Data shown:
Lemma exec_act_does an a h s r s' :
  exec_act an a h s = Some (r, s') -> does fd0 a r h s s'.
Proof.
  intros H. destruct a; cbn [exec_act does] in *; cbv zeta in *;
    try (apply exec_pd_on in H as (Hl & pd' & H & ->); split; [done|exists pd'; split; [|done]]);
    try (by injection H as <- <-).
  - destruct (run_fd o (word (sh_mu s))); [done| |]; by injection H as <- <-.
  - destruct (Z.ltb_spec 0 (sema (side_of read (sh_mu s)))); [|done]. by injection H as <- <-.
  - destruct (Z.ltb_spec 0 (sh_csema s)); [|done]. by injection H as <- <-.
  - destruct (ds_live (sh_ds s)); [|done]. by injection H as <- <-.
  - destruct (Z.eqb_spec (gpp mode (sh_pd s)) pdReady); [injection H as <- <-; by left|].
    destruct (Z.eqb_spec (gpp mode (sh_pd s)) pdNil); [injection H as <- <-; by right|done].
  - destruct (Z.eqb_spec (gpp mode (sh_pd s)) pdWait); [|by injection H as <- <-].
    destruct (Z.ltb_spec pdWait (an_gp an)); [|done]. injection H as <- <-. eauto.
  - destruct (_ || _) eqn:E; [|done]. injection H as <- <-. split; [|done].
    apply orb_true_iff in E as [E%Z.eqb_eq|E%Z.eqb_eq]; auto.
  - destruct (room_b _) eqn:E; [|done]. split; [by apply room_b_spec|].
    destruct (pollUnblock_locked (sh_pd s)); [|done..]. injection H as <- <-. eauto.
  - destruct (ds_live (sh_ds s)); [|done]. split; [done|]. destruct (pollClose_check (sh_pd s)) as [[] pd'|?|]; [|done..].
    injection H as <- <-. eauto.
  - destruct (room_b _) eqn:E; [|done]. split; [by apply room_b_spec|].
    destruct (setDeadline_locked (an_now an) d mode (sh_pd s)) eqn:E2; [|done..]. injection H as <- <-. eauto.
  - destruct (sys_ok r0 (an_rep an)) eqn:E; [|done]. injection H as <- <-. by split.
  - done.
Qed.

Lemma execs_reach cmds s s' : execs cmds s = Some s' -> rtc (step fd0 at_) s s'.
Proof.
  revert s. induction cmds as [|c cmds IH]; intros s H; cbn in H; [by injection H as <-|].
  destruct (exec c s) as [s1|] eqn:E; [|done]. cbn in H. eapply rtc_l; [|apply IH, H].
  unfold exec in E. destruct s as [gs sh [cr|]]; cbn in E; [done|]. destruct c as [fuel c|i an].
  - injection E as <-. apply step_call.
  - destruct (gs !! i) as [[[x|a k|] h]|] eqn:Hi; try done.
    destruct (exec_act an a h sh) as [[r sh']|] eqn:Ea; [|done]. injection E as <-.
    eapply step_act; [exact Hi|]. eapply exec_act_does, Ea.
Qed.
End exec.

(** The answers of a kernel that keeps the laws, decided: what a descriptor number may be
    and that no directory would block; and those of one that answers anything. *)
Definition lawful (r : sysreq) (rep : sysrep) : bool :=
  match r with
  | SAccept fd | SDup fd => bool_decide (rp_err rep <> None) || ((0 <=? rp_n rep) && negb (rp_n rep =? fd))
  | SReadDirent _ _ => bool_decide (rp_err rep <> Some EAGAIN)
  | _ => true
  end.

Definition anything (r : sysreq) (rep : sysrep) : bool := true.

#[export] Instance lawful_laws : @KernelLaws (deciding lawful).
Proof.
  assert (forall rep fd, bool_decide (rp_err rep <> None) || ((0 <=? rp_n rep) && negb (rp_n rep =? fd)) = true ->
    rp_err rep = None -> 0 <= rp_n rep /\ rp_n rep <> fd) as H.
  { intros rep fd [H%bool_decide_eq_true|[H1%Z.leb_le H2%negb_true_iff%Z.eqb_neq]%andb_true_iff]%orb_true_iff He; [by destruct H|done]. }
  split; unfold kernel_answers, deciding, lawful.
  - intros fd rep. apply H.
  - intros fd rep. apply H.
  - by intros fd p rep ?%bool_decide_eq_true.
  - intros r. exists (mkRep 0 (Some 1) [] 0 0 None). destruct r; try done; by apply orb_true_iff; left.
Qed.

Exercise goal:
Look through the records and copy down every line that holds "left".

Answer area:
  - destruct (Z.eqb_spec (gpp mode (sh_pd s)) pdReady); [injection H as <- <-; by left|].
  - intros r. exists (mkRep 0 (Some 1) [] 0 0 None). destruct r; try done; by apply orb_true_iff; left.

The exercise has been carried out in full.